Though the node may rejoin the cluster automatically after reboot, the reboot time would exceed the NODE_TIMEOUT (see below) and cluster reformation time.
Keep up with patching and firmware updates and use a UPS to reduce this possibility.
- Heartbeat network connectivity to the missing server was severed.
This may be countered by configuring more than one heartbeat network and/or configuring a standby LAN NIC for the HB NIC.
- Using the factory-default NODE_TIMEOUT setting.
This value determines the wait time for a heartbeat packet to arrive. The kernel has higher priority than heartbeat packet generation. If the kernel is doing a lengthy task, such as flushing an extremely large buffer cache, it may exceed the NODE_TIMEOUT, triggering a cluster reformation.
Configuring the cluster with a value of 6-8 seconds usually resolves this.
- Serviceguard network ports (hacl) may be disabled while the cluster is running, preventing further Serviceguard inter-node communication.
This may result in an unexpected abort of cmcld - the main Serviceguard deamon. Should such happen, the node would TOC (reboot) itself.
Some older versions of Serviceguard were susceptable to hanging network ports subsequent to the use of port scanning applications.
- A duplicate Heartbeat IP or MAC address was configured on a different NIC on the same subnet which may intercept HB packets.
Package "Up" criteria was not met
Serviceguard will halt a package on it's current node (and potentially fail it over - Note 1) for the following reasons:
- The node the package is running on failed to maintain package SERVICEs.
This usually takes the form of a "monitor" service which is tasked with validating the existance of an application-specific process critical to the availability of the package. Once the application-critical process ceases to exist, the Monitor service self-terminates after its' polling interval has expired and testing reveals the condition.
- A network SUBNET the package depends on has ceased to operate properly.

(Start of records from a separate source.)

(** Nothing panicked, all is registered, and every series is of what is registered. *)
Record sound (r : Registry) : Prop := {
  sound_calm : panicked r = false;
  sound_registered : registered r = collectors;
  sound_series name labels : series r name labels <> None -> name ∈ names collectors;
}.

Lemma New_sound : sound (MustRegister collectors NewRegistry).
Proof.
  destruct NewRegistry_empty as (Hr & Hp & Hs). destruct (MustRegister_new collectors NewRegistry) as (Hr' & Hp' & Hs').
  - rewrite Hr. apply (bool_decide_eq_true _). vm_compute. reflexivity.
  - split; [congruence|by rewrite Hr', Hr|]. intros name labels. by rewrite Hs', Hs.
Qed.

Lemma records_sound c labels op r : records c labels op -> Own c ∈ collectors -> fits c labels -> sound r -> sound (op r).
Proof.
  intros Hop Hin Hfit [Hp Hr Hs]. destruct (Hop r) as (Hp' & Hr' & Hs'). split; [by apply Hp'|congruence|].
  intros name labels' Hx. destruct (decide ((cName c, labels) = (name, labels'))) as [[= <- _]|Hne].
  - apply list_elem_of_omap. by exists (Own c).
  - rewrite Hs' in Hx by done. by eapply Hs.
Qed.

Lemma Valid_label s : Utf8.Valid (to_bytes s) = true -> Utf8.Valid (to_bytes (labelOrUnknown s)) = true.
Proof. intros Hs. unfold labelOrUnknown. by case_bool_decide. Qed.

Lemma stage_sound stage v r : Utf8.Valid (to_bytes stage) = true -> sound r -> sound (stageGauge stage v r).
Proof.
  intros Hs. apply (records_sound bootstrapStage [stage]); [apply GaugeSet_records|by repeat constructor|]. split; [done|by constructor].
Qed.

#[local] Hint Resolve GaugeSet_records CounterInc_records HistogramObserve_records Valid_label : core.

Lemma call_sound f r : call f -> sound r -> exists r', f (Some r) = Some r' /\ sound r'.
Proof.
  assert (forall c labels op, records c labels op -> Own c ∈ collectors -> length labels = length (cLabels c) ->
    Forall (fun l => Utf8.Valid (to_bytes l) = true) labels -> sound r -> exists r', record op (Some r) = Some r' /\ sound r') as Hone.
  { intros c labels op Hop Hin Hl Hv Hr. exists (op r). split; [done|]. by eapply records_sound. }
  intros Hf Hr. destruct Hf; [..|eexists|]; [eapply Hone; [auto|by repeat constructor|done| |done]..| |eapply Hone; [auto|by repeat constructor|done| |done]];
    try by (repeat constructor; auto).
  - repeat constructor. apply Utf8.Valid_ascii, Strconv.pretty_ascii.
  - split; [done|]. apply stage_sound; [auto|]. cbn [foldl bootstrapStages]. repeat (apply stage_sound; [by vm_compute|]). done.
Qed.

(** C34: recording never panics and is never lost.  After any sequence of calls on new
    metrics no call into Prometheus has panicked, for a collector registered twice or for
    labels that do not fit; everything is still registered, and every series that was
    recorded belongs to something registered, so that it is served. *)
Theorem metrics_sound fs : Forall call fs -> exists r,
  foldl (fun m f => f m) New fs = Some r /\ panicked r = false /\ registered r = collectors /\
  forall name labels, series r name labels <> None -> name ∈ names (registered r).
Proof.
  intros Hfs. assert (exists r, foldl (fun m f => f m) New fs = Some r /\ sound r) as (r & Hr & [Hp Hreg Hs]).
  { unfold New. generalize New_sound. generalize (MustRegister collectors NewRegistry). induction Hfs as [|f fs Hf _ IH]; intros r0 Hr0; [by exists r0|].
    destruct (call_sound f r0 Hf Hr0) as (r1 & Hf1 & Hr1). cbn [foldl]. rewrite Hf1. by apply IH. }
  exists r. split_and!; [done|done|done|]. rewrite Hreg. exact Hs.
Qed.

Lemma stage_fits s : Utf8.Valid (to_bytes s) = true -> fits bootstrapStage [s].
Proof. intros Hs. split; [done|by constructor]. Qed.

Lemma reset_stages (l : list string) r s : Forall (fun s => Utf8.Valid (to_bytes s) = true) l ->
  series (foldl (fun r known => stageGauge known 0 r) r l) "txgen_bootstrap_stage" [s] =
  if bool_decide (s ∈ l) then Some (of_int 0) else series r "txgen_bootstrap_stage" [s].
Proof.
  intros Hl. revert r. induction Hl as [|known l Hk _ IH]; intros r; [done|]. simpl foldl. rewrite IH.
  destruct (decide (s ∈ l)); [by rewrite !bool_decide_eq_true_2 by set_solver|].
  rewrite bool_decide_eq_false_2 by done. destruct (decide (s = known)) as [->|Hne].
  - rewrite bool_decide_eq_true_2 by set_solver. by apply (series_GaugeSet bootstrapStage), stage_fits.
  - rewrite bool_decide_eq_false_2 by set_solver. apply (series_GaugeSet_ne bootstrapStage). simpl. congruence.
Qed.

(** After the stage is reported, its series is 1 and every other known
    stage has a series at 0, whatever was reported before, so an alert on the
    stage always has a series to test; a nil metrics records nothing. *)
Theorem SetBootstrapStage_one_hot (stage : string) : Utf8.Valid (to_bytes stage) = true ->
  (forall (r : Registry) (s : string), exists r', SetBootstrapStage stage (Some r) = Some r' /\
    series r' "txgen_bootstrap_stage" [s] =
      if bool_decide (s = labelOrUnknown stage) then Some (of_int 1)
      else if bool_decide (s ∈ bootstrapStages) then Some (of_int 0)
      else series r "txgen_bootstrap_stage" [s]) /\
  SetBootstrapStage stage None = None.
Proof.
  intros Hv. split; [|done]. intros r s. eexists; split; [done|].
  unfold stageGauge at 1. case_bool_decide as Hs.
  - subst s. by apply (series_GaugeSet bootstrapStage), stage_fits, Valid_label.
  - rewrite series_GaugeSet_ne by (simpl; congruence). apply reset_stages. repeat constructor.
Qed.
End laws.
End metrics.
End Metrics.

(** ** A concrete registry *)

Module MemMetrics.

Record mem_registry := mkMemRegistry {
  m_registered : list Registered; m_panicked : bool; m_series : gmap (string * list string) float64 }.

Definition fit (c : Collector) (labels : list string) : bool :=
  bool_decide (length labels = length (cLabels c)) && forallb (fun l => Utf8.Valid (to_bytes l)) labels.

Lemma fit_fits c labels : fits c labels -> fit c labels = true.
Proof.
  intros [Hl Hv]. unfold fit. rewrite bool_decide_eq_true_2 by done. apply Is_true_eq_true, forallb_True. eapply Forall_impl; [exact Hv|]. by intros l ->.
Qed.

(** A call that panics changes nothing else. *)
Definition mem_call (c : Collector) (labels : list string) (f : option float64 -> option float64) (r : mem_registry) : mem_registry :=
  if fit c labels then mkMemRegistry (m_registered r) (m_panicked r) (partial_alter f (cName c, labels) (m_series r))
  else mkMemRegistry (m_registered r) true (m_series r).

#[export] Instance mem_prometheus : Prometheus := {|
  Registry := mem_registry;
  NewRegistry := mkMemRegistry [] false ∅;
  MustRegister cs r :=
    if bool_decide (NoDup (names (m_registered r ++ cs))) then mkMemRegistry (m_registered r ++ cs) (m_panicked r) (m_series r)
    else mkMemRegistry (m_registered r) true (m_series r);
  registered := m_registered;
  panicked := m_panicked;
  series r name labels := m_series r !! (name, labels);
  GaugeSet c labels v r := mem_call c labels (fun _ => Some v) r;
  CounterInc c labels r := mem_call c labels (fun o => Some match o with
    | Some v => SpecFloat.SFadd 53 1024 v (of_int 1) | None => of_int 1 end) r;
  HistogramObserve c labels d r := mem_call c labels (fun o => Some (default (of_int d) o)) r;
  Gather r := Ok [];
|}.

Lemma mem_call_records c labels f : records c labels (mem_call c labels f).
Proof.
  intros r. unfold mem_call. simpl. destruct (fit c labels) eqn:Hfit; split_and!; simpl; try done.
  - intros name labels' Hne. by apply lookup_partial_alter_ne.
  - intros Hf%fit_fits. congruence.
Qed.

#[export] Instance mem_prometheus_laws : PrometheusLaws.
Proof.
  split; try (intros; apply mem_call_records).
  - by split_and!.
  - intros cs r Hnd. simpl in *. by rewrite bool_decide_eq_true_2 by done.
  - intros c labels v r Hf%fit_fits. simpl. unfold mem_call. rewrite Hf. simpl. apply lookup_partial_alter_eq.
Qed.

Lemma SetBootstrapStage_one_hot_witness :
  exists r', Metrics.SetBootstrapStage "l2_done" (Metrics.SetBootstrapStage "none" Metrics.New) = Some r' /\
    series r' "txgen_bootstrap_stage" ["none"%string] = Some (of_int 0).
Proof.
  destruct (Metrics.SetBootstrapStage "none" Metrics.New) as [r|] eqn:Hr; [|discriminate].
  destruct (proj1 (Metrics.SetBootstrapStage_one_hot "l2_done" eq_refl) r "none"%string) as (r' & Hr' & Hs).
  exists r'. split; [exact Hr'|]. rewrite Hs. reflexivity.
Defined.

Lemma metrics_sound_witness : exists r,
  Metrics.IncReorg (-3) (Metrics.IncBroadcast "tx" "ok" Metrics.New) = Some r /\ panicked r = false /\
  series r "txgen_reorg_total" ["-3"%string] = Some (of_int 1).
Proof.
  destruct (Metrics.metrics_sound [Metrics.IncBroadcast "tx" "ok"; Metrics.IncReorg (-3)]) as (r & Hr & Hp & _).
  - constructor; [apply Metrics.call_broadcast; vm_compute; reflexivity|]. constructor; [apply Metrics.call_reorg|constructor].
  - exists r. split; [exact Hr|]. split; [exact Hp|]. vm_compute in Hr. injection Hr as <-. vm_compute. reflexivity.
Defined.

End MemMetrics.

Serviceguard uses an OSI layer 2 (link-level) polling technique to validate inter-NIC (primary/standby) or inter-node (no configured standby NIC) communication capabilities of every NIC it is responsible for. If both the primary and standby (if configured) NIC fails to transmit at a link-level, Serviceguard marks the NIC down until the next NETWORK_POLLING_INTERVAL (2 seconds). If the NIC outage signals a failure of the SUBNET, Serviceguard will halt the package, and possibly move it to an adoptive node which has not lost the SUBNET.
Subnet failures can be reduced by using standby NICs and redundant network bridges between the primary and standby NIC. Alternatively, deconfiguring SUBNET monitoring from the package configuration file causes Serviceguard to ignore subnet outages and leaves the package running in such an event. This may be preferable if the SUBNET functionality is intermittent; returning to operation before a package shutdown has completed due to a prior subnet failure.
- Serviceguard enables the cluster administrator to prevent package failover to a particular node in the event it is in a condition that makes it an unsavory candidate to operate a particular package should that package fail on it's primary server. Thus, though a package may fail on its primary server, the adoptive node may be disabled from taking up the package.
- With the addition of EMS HA Monitors, Serviceguard can be enhanced to initiate package failover when other system resources states or thresholds have been exceeded.